This discussion paper has been produced to present preliminary findings from ongoing research and engagement activity led by UKERC on the topic of the future of electricity markets. To support development of a zero-carbon electricity market design in the UK, and to help meet net zero commitments around the world cost effectively, this initial analysis is being published on Science & Innovation Day at COP26. The work has been part funded by SSE Plc. Experts from BEIS, Ofgem, the Energy System Catapult and Energy UK are helping to inform the analysis.
The paper takes as a starting point the bold ambitions that the UK has for expanding renewable energy, particularly offshore wind. At the end of 2020, the UK Prime Minister announced an aspiration to build 40 GW of offshore wind by 2030 and the 2021 Net Zero Strategy doubled down on this, reiterating the importance of offshore wind in meeting net zero aspirations. However, this is just the start. Scenarios from National Grid ESO, the Great Britain electricity transmission system operator, put the amount of offshore wind needed at between 80-110GW by 2040 requiring investment of up to £200 billion.
Policies put in place in 2013 under ‘Electricity Market Reform (EMR)’ have played a key role in driving cost reduction and deployment of wind and solar power. Government backed contracts known as Contracts for Difference, or CfDs, have proved attractive to investors and developers. These provide low carbon energy sources with a secure revenue stream by fixing the ‘strike price’ paid for each unit of electricity they produce – for 15 years for renewable power.
The CfD prices are set through auctions, placing downward pressure on prices, which have fallen so dramatically that some commentators are questioning whether renewables still need government support through long term contracts. They argue for a different approach, based on an obligation on suppliers rather than government contracts. The logic is that although CfDs make investment less risky, they also largely remove incentives for renewable generators to respond to short-term changes in the wholesale market price of electricity. It is argued that wind and solar developers will find new ways to help ensure demand meets supply if they are exposed to these price fluctuations.
Others argue that applying this approach would put the cart before the horse when we have only just started to deliver the massive shift in the country’s power infrastructure needed for decarbonisation of the electricity system by 2035. They argue that we need to keep the costs of capital as low as possible to help us afford huge new investments needed in low carbon power.

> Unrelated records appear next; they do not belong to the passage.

(** ** Kernel state *)

Record KernelState := { fd_table : FileDescriptorTable; pipe_registry : PipeRegistry; console_input : ConsoleInputBuffer; vfs : InMemoryVfs; process_table : ProcessTable; current_task : Z }.

Definition set_fds (t : FileDescriptorTable) (s : KernelState) : KernelState :=
  {| fd_table := t; pipe_registry := pipe_registry s; console_input := console_input s; vfs := vfs s; process_table := process_table s; current_task := current_task s |}.
Definition set_pipes (r : PipeRegistry) (s : KernelState) : KernelState :=
  {| fd_table := fd_table s; pipe_registry := r; console_input := console_input s; vfs := vfs s; process_table := process_table s; current_task := current_task s |}.
Definition set_console (c : ConsoleInputBuffer) (s : KernelState) : KernelState :=
  {| fd_table := fd_table s; pipe_registry := pipe_registry s; console_input := c; vfs := vfs s; process_table := process_table s; current_task := current_task s |}.
Definition set_vfs (v : InMemoryVfs) (s : KernelState) : KernelState :=
  {| fd_table := fd_table s; pipe_registry := pipe_registry s; console_input := console_input s; vfs := v; process_table := process_table s; current_task := current_task s |}.
Definition set_procs (t : ProcessTable) (s : KernelState) : KernelState :=
  {| fd_table := fd_table s; pipe_registry := pipe_registry s; console_input := console_input s; vfs := vfs s; process_table := t; current_task := current_task s |}.

Definition new_for_test : KernelState :=
  {| fd_table := new_with_stdio; pipe_registry := pipe_registry_new; console_input := console_new; vfs := vfs_new;
     process_table := proc_register 1 None (lit "test"%string) proc_table_new; current_task := 1 |}.

(** [KernelState::resolve_path] *)
Definition ks_resolve (s : KernelState) (path : str) : str := normalize_path (default (lit "/"%string) (get_cwd (current_task s) (process_table s))) path.

(** ** Console and pipes *)

Definition handle_read_console (buf_capacity : Z) (s : KernelState) : SyscallReturn * KernelState :=
  let '(bytes, c) := read_bytes buf_capacity true (console_input s) in (sys_ok (Z.of_nat (length bytes)), set_console c s).

Definition handle_pipe_create (s : KernelState) : SyscallReturn * KernelState :=
  let '(pipe_id, reg) := pipe_create (pipe_registry s) in
  match fd_open {| fd_kind := FkPipe pipe_id true; fd_flags := fd_flags_default |} (fd_table s) with
  | (Err _, t) => (sys_err ENOSPC, set_fds t (set_pipes (snd (pipe_remove pipe_id reg)) s))
  | (Ok rfd, t) =>
      match fd_open {| fd_kind := FkPipe pipe_id false; fd_flags := fd_flags_default |} t with
      | (Err _, t) => (sys_err ENOSPC, set_fds (snd (fd_close rfd t)) (set_pipes (snd (pipe_remove pipe_id reg)) s))
      | (Ok wfd, t) => ({| rax := rfd; rdx := wfd |}, set_fds t (set_pipes reg s))
      end
  end.

(** ** Reading and writing *)

(** [registry.get_mut(id)], the ring being replaced. *)
Definition set_ring (id : Z) (p : PipeRing) (r : PipeRegistry) : PipeRegistry := {| pipes := <[id := p]> (pipes r); pipe_next_id := pipe_next_id r |}.

(** The offset of an open file is stored in its descriptor. *)
Definition with_offset (off : Z) (d : FileDescriptor) : FileDescriptor :=
  match fd_kind d with FkFsFile i _ fl => {| fd_kind := FkFsFile i off fl; fd_flags := fd_flags d |} | _ => d end.
Definition set_offset (fd off : Z) (s : KernelState) : KernelState := set_fds (snd (fd_get_mut fd (with_offset off) (fd_table s))) s.

(** In append mode a write starts at the end of the file. *)
Definition write_position (inode offset flags : Z) (v : InMemoryVfs) : Z :=
  if has_append flags then match file_size v inode with Ok n => n | Err _ => offset end else offset.

(** [vec![0u8; max]] panics beyond the largest length of a [Vec]. *)
Definition handle_fd_read (fd max_len : Z) (s : KernelState) : run (SyscallReturn * list Z * KernelState) :=
  match fd_get fd (fd_table s) with
  | None => Done (sys_err EBADF, [], s)
  | Some d =>
      match fd_kind d with
      | FkConsole readable _ =>
          if negb readable then Done (sys_err EBADF, [], s) else
          let '(bytes, c) := read_bytes max_len true (console_input s) in Done (sys_ok (Z.of_nat (length bytes)), bytes, set_console c s)
      | FkPipe pipe_id is_read_end =>
          if negb is_read_end then Done (sys_err EBADF, [], s) else
          match pipe_get pipe_id (pipe_registry s) with
          | None => Done (sys_err EBADF, [], s)
          | Some ring =>
              if ISIZE_MAX <? max_len then Panicked else
              match pipe_read (replicate (Z.to_nat max_len) 0) ring with
              | (Ok n, buf, ring) => Done (sys_ok n, take (Z.to_nat n) buf, set_pipes (set_ring pipe_id ring (pipe_registry s)) s)
              | (Err BrokenPipe, _, ring) => Done (sys_err EPIPE, [], set_pipes (set_ring pipe_id ring (pipe_registry s)) s)
              end
          end
      | FkFsFile inode offset _ =>
          match read_file inode offset max_len (vfs s) with
          | Ok bytes => Done (sys_ok (Z.of_nat (length bytes)), bytes, set_offset fd (saturating_add64 offset (Z.of_nat (length bytes))) s)
          | Err NotFound => Done (sys_err ENOENT, [], s)
          | Err _ => Done (sys_err EIO, [], s)
          end
      | FkIpcChannel _ => Done (sys_err ENOSYS, [], s)
      end
  end.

In today’s power system fuel costs dominate overall costs, as we have seen recently with high gas prices leading to very high costs of electricity. In the low carbon system of the future, the cost of generating electricity becomes less about the price of fuel and more about the cost of borrowing money. Rather ironically, power prices tend to fall when it is windy or sunny and wind or solar power is plentiful. This is a phenomenon known as price cannibalisation, which creates new risks and may deter investors.

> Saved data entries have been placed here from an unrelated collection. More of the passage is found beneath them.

(** a ping comes back.  The echo request for a recorded sequence number
    parses at the other host, which answers it with an echo reply of the same
    identifier, sequence number and payload; the reply parses, its checksum
    holds, and handing it to the sender gives the round-trip time and removes
    the record, so that a second copy of the reply is ignored. *)
Theorem ping_roundtrip id seq sent now payload src_ip my_ip (t other : IcmpHandler) : is_u16 id -> is_u16 seq -> Forall is_u8 payload -> Z.of_nat (length payload) < 130000 ->
  exists req rh rep ph t1, let t0 := record_sent id seq sent payload (register_ping id t) in
    build_echo_request id seq payload = Done req /\ icmp_parse req = Some (rh, payload) /\ icmp_verify_checksum rh payload = Done true /\
    handle_icmp rh payload src_ip now other = Done (IcmpReplyTo rep src_ip, other) /\ icmp_parse rep = Some (ph, payload) /\ icmp_verify_checksum ph payload = Done true /\ icmp_rest ph = echo_to_rest id seq /\
    handle_icmp ph payload my_ip now t0 = Done (PingResponse id seq (saturating_sub now sent), t1) /\
    handle_icmp ph payload my_ip now t1 = Done (IcmpIgnored, t1) /\ (forall id', id' <> id -> t1 !! id' = t !! id').
Proof.
  intros Hid Hseq Hu Hl. assert (is_arr 4 (echo_to_rest id seq)) as Hr by (split; [done|apply Forall_app; split; apply to_be_bytes_u8]).
  assert (echo_from_rest (echo_to_rest id seq) = (id, seq)) as Her.
  { unfold echo_from_rest, echo_to_rest. rewrite take_app_length', drop_app_length' by done. change (take 2 (to_be_bytes 2 seq)) with (to_be_bytes 2 seq). rewrite !from_to_be_bytes. unfold is_u16 in *. change (2 ^ (8 * Z.of_nat 2)) with (2 ^ 16). by rewrite !Z.mod_small by lia. }
  destruct (icmp_packet_parses ECHO_REQUEST 0 (echo_to_rest id seq) payload) as (ck & Eq & Hck & Hv & Hp); [done|done|done|done|done|]. set (rh := {| icmp_type := ECHO_REQUEST |}) in *.
  destruct (icmp_packet_parses ECHO_REPLY 0 (echo_to_rest id seq) payload) as (ck' & Eq' & Hck' & Hv' & Hp'); [done|done|done|done|done|]. set (ph := {| icmp_type := ECHO_REPLY |}) in *.
  specialize (Hp []). specialize (Hp' []). rewrite !app_nil_r in Hp, Hp'.
  assert (exists st, record_sent id seq sent payload (register_ping id t) !! id = Some st /\ pg_pending st !! seq = Some {| pg_sent_at := sent; pg_payload := payload |} /\ forall id', id' <> id -> record_sent id seq sent payload (register_ping id t) !! id' = t !! id') as (st & Est & Ep & Hoth).
  { destruct (registered id t) as (st & Est & Hoth). unfold record_sent. rewrite Est. eexists. split; [apply (lookup_insert_eq (register_ping id t))|]. split; [apply lookup_insert_eq|]. intros id' Hne. rewrite <- (Hoth id' Hne). by apply (lookup_insert_ne (register_ping id t)). }
  eexists (icmp_bytes rh ++ payload), rh, (icmp_bytes ph ++ payload), ph, _. intros t0. split; [exact Eq|]. split; [exact Hp|]. split; [exact Hv|].
  split; [unfold handle_icmp; change (icmp_type rh =? ECHO_REQUEST) with true; cbv iota; unfold build_echo_reply; change (icmp_rest rh) with (echo_to_rest id seq); by rewrite Eq'|]. split; [exact Hp'|]. split; [exact Hv'|]. split; [done|].
  assert (forall tt, handle_icmp ph payload my_ip now tt = Done (match tt !! id with None => (IcmpIgnored, tt) | Some st => match pg_pending st !! seq with None => (IcmpIgnored, tt)
     | Some p => (PingResponse id seq (saturating_sub now (pg_sent_at p)), <[id := {| pg_identifier := pg_identifier st; pg_next_seq := pg_next_seq st; pg_pending := delete seq (pg_pending st) |}]> tt) end end)) as Hh.
  { intros tt. unfold handle_icmp. change (icmp_type ph =? ECHO_REQUEST) with false. change (icmp_type ph =? ECHO_REPLY) with true. change (icmp_rest ph) with (echo_to_rest id seq). by rewrite Her. }
  split; [rewrite Hh; unfold t0; rewrite Est, Ep; reflexivity|]. split; [rewrite Hh, (lookup_insert_eq t0); cbn [pg_pending]; by rewrite lookup_delete_eq|]. intros id' Hne. rewrite <- (Hoth id' Hne). by apply (lookup_insert_ne t0).
Qed.

Lemma udp_sockets_exact_witness : exists t, udp_run [UoBind 5000] udp_new = Done ([EvBound 5000], t) /\
  forall data, Forall is_u8 data -> Z.of_nat (length data) < 130000 -> exists pkt, udp_sendto 5000 demo_server demo_src demo_dst data t = Done (Ok pkt).
Proof.
  destruct (udp_sockets_exact [UoBind 5000]) as (es & t & E & _ & _ & Hs). assert (es = [EvBound 5000] /\ t = snd (udp_bind 5000 udp_new)) as [-> ->] by (vm_compute in E; injection E as <- <-; by split).
  exists (snd (udp_bind 5000 udp_new)). split; [exact E|]. intros data Hu Hl.
  destruct (Hs 5000 demo_server demo_src demo_dst data (snd (udp_bind 80 udp_new)) (fresh_socket 80)) as (pkt & _ & _ & _ & Ep & _).
  - eexists. vm_compute. reflexivity.
  - unfold is_u16. lia.
  - split; [apply demo_arr; unfold is_u8; lia|unfold is_u16; cbn; lia].
  - apply demo_arr; unfold is_u8; lia.
  - apply demo_arr; unfold is_u8; lia.
  - exact Hu.
  - exact Hl.
  - vm_compute. reflexivity.
  - exists pkt. exact Ep.
Defined.

Lemma ping_roundtrip_witness : exists req ph t1, build_echo_request 7 1 [104; 105] = Done req /\ icmp_rest ph = [0; 7; 0; 1] /\
  handle_icmp ph [104; 105] demo_dst 900 (record_sent 7 1 400 [104; 105] (register_ping 7 ∅)) = Done (PingResponse 7 1 500, t1).
Proof.
  destruct (ping_roundtrip 7 1 400 900 [104; 105] demo_src demo_dst ∅ ∅) as (req & rh & rep & ph & t1 & Eq & _ & _ & _ & _ & _ & Er & Eh & _).
  - unfold is_u16. lia.
  - unfold is_u16. lia.
  - repeat (apply Forall_cons; split; [unfold is_u8; lia|]). by apply Forall_nil.
  - cbn. lia.
  - exists req, ph, t1. split; [exact Eq|]. split; [rewrite Er; reflexivity|exact Eh].
Defined.

(** ** A table made by [Default] *)

(** The derived default leaves the port cursor at 0, below the range: the first ephemeral allocation panics. *)
Example default_table_panics : allocate_ephemeral {| udp_sockets := ∅; next_ephemeral := 0 |} = Panicked.
Proof. vm_compute. reflexivity. Qed.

This balance between market price signals and investment risk can be characterised as a trade-off: Do the cost savings arising from low cost of capital achieved through de-risking policies outweigh the potential system cost benefits that might arise from exposing renewables projects to greater levels of market price risk?
In this paper we explore how uncertainty about the power generation system of the future affects investment risk. We then explore in simplified terms how different market or incentive designs mitigate or exacerbate risks, and therefore affect the cost of capital. We use published scenarios to illustrate possible different pathways to a zero-carbon electricity system, all of which include very large increases in offshore wind power capacity from 10 GW now to 100-120 GW in 2040. We then look at how exposure to decarbonisation pathway risks varies depending on the policy / market design frameworks in place for remunerating renewable energy.

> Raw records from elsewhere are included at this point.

Lemma server_of_length w : wire_ok w -> length (server_of (wire_message w)) = 4%nat.
Proof.
  intros Hw. unfold server_of. destruct (find_option SERVER_ID (dm_options (wire_message w))) as [o|]; [|exact (wo_si w Hw)]. cbn [mbind option_bind]. unfold ipv4_from_option_data. destruct (length (do_data o) <? 4)%nat; [exact (wo_si w Hw)|].
  destruct (get_arr (do_data o) 0 4) as [l|] eqn:E; [by apply get_arr_length in E|exact (wo_si w Hw)].
Qed.

(** A reply of the server of this client, of the given type. *)
Definition server_reply (c : DhcpClient) (t : DhcpMessageType) (w : Wire) : Prop :=
  wire_ok w /\ w_op w = OP_BOOTREPLY /\ w_xid w = dhcp_xid c /\ dhcp_type_of (wire_message w) = Some t.

Lemma handle_reply c t w now : server_reply c t w -> handle_message (wire_bytes w) now c =
  match dhcp_state c, t with
  | Selecting, Offer => let '(pkt, c) := build_request (server_of (wire_message w)) (w_yiaddr w) c in (SendRequest pkt, c)
  | Requesting, Ack | Renewing, Ack | Rebinding, Ack => let l := lease_of (wire_message w) now in (NowBound l, set_dhcp Bound (Some l) c)
  | _, Nak => (Rejected, set_dhcp Init None c)
  | _, _ => (IgnoredMessage, c)
  end.
Proof. intros (Hw & Ho & Hx & Ht). unfold handle_message. rewrite decode_wire by done. cbn [wire_message dm_op dm_xid]. rewrite Ho, Hx, !Z.eqb_refl. cbn [negb orb]. fold (wire_message w). by rewrite Ht. Qed.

Initial results indicate that the degree of exposure varies by around 1-5 percentage-points between the most risk-exposed framework to the least risk-exposed. Very roughly, for every 1%-point increase in the cost of capital, the £15bn annual financing cost of offshore wind increases by £1bn per year. This suggests that the choice of policy framework could impact the cost of delivering the offshore wind component of the low-carbon transition by between £1bn and £5bn per year, or up to a third of the overall annual cost.
We have not yet attempted to quantify the degree to which exposing wind projects to more market price risk would achieve cost savings in the wider electricity system. To result in a net cost saving, reduction in grid and balancing costs that can be attributed to exposing renewables schemes to greater price risk would have to be at least as large as the cost of capital effects. Future work will explore whether potential system cost savings could be as large or larger than the £5bn per annum impacts of market price risks.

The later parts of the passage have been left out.